**What to work on**. Could you print all of the data below again, exactly?
(Beginning of Records provided)
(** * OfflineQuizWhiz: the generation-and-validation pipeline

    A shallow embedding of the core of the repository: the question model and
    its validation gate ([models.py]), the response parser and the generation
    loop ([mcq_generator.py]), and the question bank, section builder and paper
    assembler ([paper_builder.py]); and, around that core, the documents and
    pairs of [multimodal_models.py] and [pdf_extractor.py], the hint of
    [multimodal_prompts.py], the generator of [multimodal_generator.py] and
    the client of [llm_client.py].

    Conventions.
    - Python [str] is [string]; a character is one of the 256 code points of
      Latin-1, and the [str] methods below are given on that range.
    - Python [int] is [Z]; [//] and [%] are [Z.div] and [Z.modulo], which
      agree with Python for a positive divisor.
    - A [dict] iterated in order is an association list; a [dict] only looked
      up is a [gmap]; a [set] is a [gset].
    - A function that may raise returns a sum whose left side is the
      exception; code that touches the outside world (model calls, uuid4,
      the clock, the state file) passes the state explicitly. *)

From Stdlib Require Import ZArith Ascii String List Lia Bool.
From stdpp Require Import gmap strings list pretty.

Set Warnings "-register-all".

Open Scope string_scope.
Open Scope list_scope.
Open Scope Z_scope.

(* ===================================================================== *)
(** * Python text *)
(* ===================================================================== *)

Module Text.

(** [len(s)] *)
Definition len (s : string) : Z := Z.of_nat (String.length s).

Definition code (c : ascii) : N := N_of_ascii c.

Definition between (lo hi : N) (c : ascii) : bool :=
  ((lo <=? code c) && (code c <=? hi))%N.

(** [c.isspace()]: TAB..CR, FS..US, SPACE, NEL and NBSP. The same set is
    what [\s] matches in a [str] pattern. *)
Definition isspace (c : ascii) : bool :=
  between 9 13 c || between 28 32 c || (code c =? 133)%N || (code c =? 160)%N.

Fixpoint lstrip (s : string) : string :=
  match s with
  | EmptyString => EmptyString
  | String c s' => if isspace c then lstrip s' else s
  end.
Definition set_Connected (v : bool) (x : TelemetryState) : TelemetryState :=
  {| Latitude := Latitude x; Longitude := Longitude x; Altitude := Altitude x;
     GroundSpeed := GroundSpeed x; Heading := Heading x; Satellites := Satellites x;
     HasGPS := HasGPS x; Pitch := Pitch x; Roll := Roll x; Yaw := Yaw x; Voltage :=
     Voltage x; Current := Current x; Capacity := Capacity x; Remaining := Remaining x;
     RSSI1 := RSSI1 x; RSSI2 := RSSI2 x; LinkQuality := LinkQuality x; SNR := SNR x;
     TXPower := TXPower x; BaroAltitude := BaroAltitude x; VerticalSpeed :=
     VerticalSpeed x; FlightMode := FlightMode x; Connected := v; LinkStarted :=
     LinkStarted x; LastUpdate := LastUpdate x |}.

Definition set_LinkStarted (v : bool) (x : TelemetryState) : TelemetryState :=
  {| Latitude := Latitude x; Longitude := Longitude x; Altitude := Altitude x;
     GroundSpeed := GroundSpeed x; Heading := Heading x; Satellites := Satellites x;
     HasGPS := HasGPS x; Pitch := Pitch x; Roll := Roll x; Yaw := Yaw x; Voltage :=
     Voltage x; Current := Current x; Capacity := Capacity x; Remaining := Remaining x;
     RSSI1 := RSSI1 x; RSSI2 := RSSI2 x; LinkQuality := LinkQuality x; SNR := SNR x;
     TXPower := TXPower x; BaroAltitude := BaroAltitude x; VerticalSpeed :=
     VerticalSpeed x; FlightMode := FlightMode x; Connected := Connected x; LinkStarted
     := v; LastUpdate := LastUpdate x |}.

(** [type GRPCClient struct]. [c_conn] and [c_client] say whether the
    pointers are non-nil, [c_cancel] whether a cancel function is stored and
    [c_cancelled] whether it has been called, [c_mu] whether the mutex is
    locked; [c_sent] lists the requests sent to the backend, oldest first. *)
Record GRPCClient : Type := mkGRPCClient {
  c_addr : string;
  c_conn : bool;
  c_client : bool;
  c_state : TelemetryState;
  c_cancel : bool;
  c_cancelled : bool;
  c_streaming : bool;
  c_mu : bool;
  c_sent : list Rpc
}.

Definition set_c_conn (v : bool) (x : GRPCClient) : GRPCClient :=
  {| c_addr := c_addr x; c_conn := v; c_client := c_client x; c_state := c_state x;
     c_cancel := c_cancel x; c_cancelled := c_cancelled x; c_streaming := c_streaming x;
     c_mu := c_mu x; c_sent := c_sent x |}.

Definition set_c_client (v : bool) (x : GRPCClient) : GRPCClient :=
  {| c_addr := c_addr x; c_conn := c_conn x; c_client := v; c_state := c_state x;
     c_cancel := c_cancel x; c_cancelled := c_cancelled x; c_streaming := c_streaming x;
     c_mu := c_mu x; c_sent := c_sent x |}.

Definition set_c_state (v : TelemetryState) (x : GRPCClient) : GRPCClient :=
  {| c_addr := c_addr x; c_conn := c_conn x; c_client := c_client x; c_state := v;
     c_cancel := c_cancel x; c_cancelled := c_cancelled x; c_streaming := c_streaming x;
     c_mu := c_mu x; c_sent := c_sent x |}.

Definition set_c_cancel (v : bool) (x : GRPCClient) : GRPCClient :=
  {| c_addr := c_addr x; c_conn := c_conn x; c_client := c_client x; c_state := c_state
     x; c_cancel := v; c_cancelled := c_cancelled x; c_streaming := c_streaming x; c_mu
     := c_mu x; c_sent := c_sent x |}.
(End of Records provided)
**Response below**.
(** * OfflineQuizWhiz: the generation-and-validation pipeline

    A shallow embedding of the core of the repository: the question model and
    its validation gate ([models.py]), the response parser and the generation
    loop ([mcq_generator.py]), and the question bank, section builder and paper
    assembler ([paper_builder.py]); and, around that core, the documents and
    pairs of [multimodal_models.py] and [pdf_extractor.py], the hint of
    [multimodal_prompts.py], the generator of [multimodal_generator.py] and
    the client of [llm_client.py].

    Conventions.
    - Python [str] is [string]; a character is one of the 256 code points of
      Latin-1, and the [str] methods below are given on that range.
    - Python [int] is [Z]; [//] and [%] are [Z.div] and [Z.modulo], which
      agree with Python for a positive divisor.
    - A [dict] iterated in order is an association list; a [dict] only looked
      up is a [gmap]; a [set] is a [gset].
    - A function that may raise returns a sum whose left side is the
      exception; code that touches the outside world (model calls, uuid4,
      the clock, the state file) passes the state explicitly. *)

From Stdlib Require Import ZArith Ascii String List Lia Bool.
From stdpp Require Import gmap strings list pretty.

Set Warnings "-register-all".

Open Scope string_scope.
Open Scope list_scope.
Open Scope Z_scope.

(* ===================================================================== *)
(** * Python text *)
(* ===================================================================== *)

Module Text.

(** [len(s)] *)
Definition len (s : string) : Z := Z.of_nat (String.length s).

Definition code (c : ascii) : N := N_of_ascii c.

Definition between (lo hi : N) (c : ascii) : bool :=
  ((lo <=? code c) && (code c <=? hi))%N.

(** [c.isspace()]: TAB..CR, FS..US, SPACE, NEL and NBSP. The same set is
    what [\s] matches in a [str] pattern. *)
Definition isspace (c : ascii) : bool :=
  between 9 13 c || between 28 32 c || (code c =? 133)%N || (code c =? 160)%N.

Fixpoint lstrip (s : string) : string :=
  match s with
  | EmptyString => EmptyString
  | String c s' => if isspace c then lstrip s' else s
  end.
Definition set_Connected (v : bool) (x : TelemetryState) : TelemetryState :=
  {| Latitude := Latitude x; Longitude := Longitude x; Altitude := Altitude x;
     GroundSpeed := GroundSpeed x; Heading := Heading x; Satellites := Satellites x;
     HasGPS := HasGPS x; Pitch := Pitch x; Roll := Roll x; Yaw := Yaw x; Voltage :=
     Voltage x; Current := Current x; Capacity := Capacity x; Remaining := Remaining x;
     RSSI1 := RSSI1 x; RSSI2 := RSSI2 x; LinkQuality := LinkQuality x; SNR := SNR x;
     TXPower := TXPower x; BaroAltitude := BaroAltitude x; VerticalSpeed :=
     VerticalSpeed x; FlightMode := FlightMode x; Connected := v; LinkStarted :=
     LinkStarted x; LastUpdate := LastUpdate x |}.

Definition set_LinkStarted (v : bool) (x : TelemetryState) : TelemetryState :=
  {| Latitude := Latitude x; Longitude := Longitude x; Altitude := Altitude x;
     GroundSpeed := GroundSpeed x; Heading := Heading x; Satellites := Satellites x;
     HasGPS := HasGPS x; Pitch := Pitch x; Roll := Roll x; Yaw := Yaw x; Voltage :=
     Voltage x; Current := Current x; Capacity := Capacity x; Remaining := Remaining x;
     RSSI1 := RSSI1 x; RSSI2 := RSSI2 x; LinkQuality := LinkQuality x; SNR := SNR x;
     TXPower := TXPower x; BaroAltitude := BaroAltitude x; VerticalSpeed :=
     VerticalSpeed x; FlightMode := FlightMode x; Connected := Connected x; LinkStarted
     := v; LastUpdate := LastUpdate x |}.

(** [type GRPCClient struct]. [c_conn] and [c_client] say whether the
    pointers are non-nil, [c_cancel] whether a cancel function is stored and
    [c_cancelled] whether it has been called, [c_mu] whether the mutex is
    locked; [c_sent] lists the requests sent to the backend, oldest first. *)
Record GRPCClient : Type := mkGRPCClient {
  c_addr : string;
  c_conn : bool;
  c_client : bool;
  c_state : TelemetryState;
  c_cancel : bool;
  c_cancelled : bool;
  c_streaming : bool;
  c_mu : bool;
  c_sent : list Rpc
}.

Definition set_c_conn (v : bool) (x : GRPCClient) : GRPCClient :=
  {| c_addr := c_addr x; c_conn := v; c_client := c_client x; c_state := c_state x;
     c_cancel := c_cancel x; c_cancelled := c_cancelled x; c_streaming := c_streaming x;
     c_mu := c_mu x; c_sent := c_sent x |}.

Definition set_c_client (v : bool) (x : GRPCClient) : GRPCClient :=
  {| c_addr := c_addr x; c_conn := c_conn x; c_client := v; c_state := c_state x;
     c_cancel := c_cancel x; c_cancelled := c_cancelled x; c_streaming := c_streaming x;
     c_mu := c_mu x; c_sent := c_sent x |}.

Definition set_c_state (v : TelemetryState) (x : GRPCClient) : GRPCClient :=
  {| c_addr := c_addr x; c_conn := c_conn x; c_client := c_client x; c_state := v;
     c_cancel := c_cancel x; c_cancelled := c_cancelled x; c_streaming := c_streaming x;
     c_mu := c_mu x; c_sent := c_sent x |}.

Definition set_c_cancel (v : bool) (x : GRPCClient) : GRPCClient :=
  {| c_addr := c_addr x; c_conn := c_conn x; c_client := c_client x; c_state := c_state
     x; c_cancel := v; c_cancelled := c_cancelled x; c_streaming := c_streaming x; c_mu
     := c_mu x; c_sent := c_sent x |}.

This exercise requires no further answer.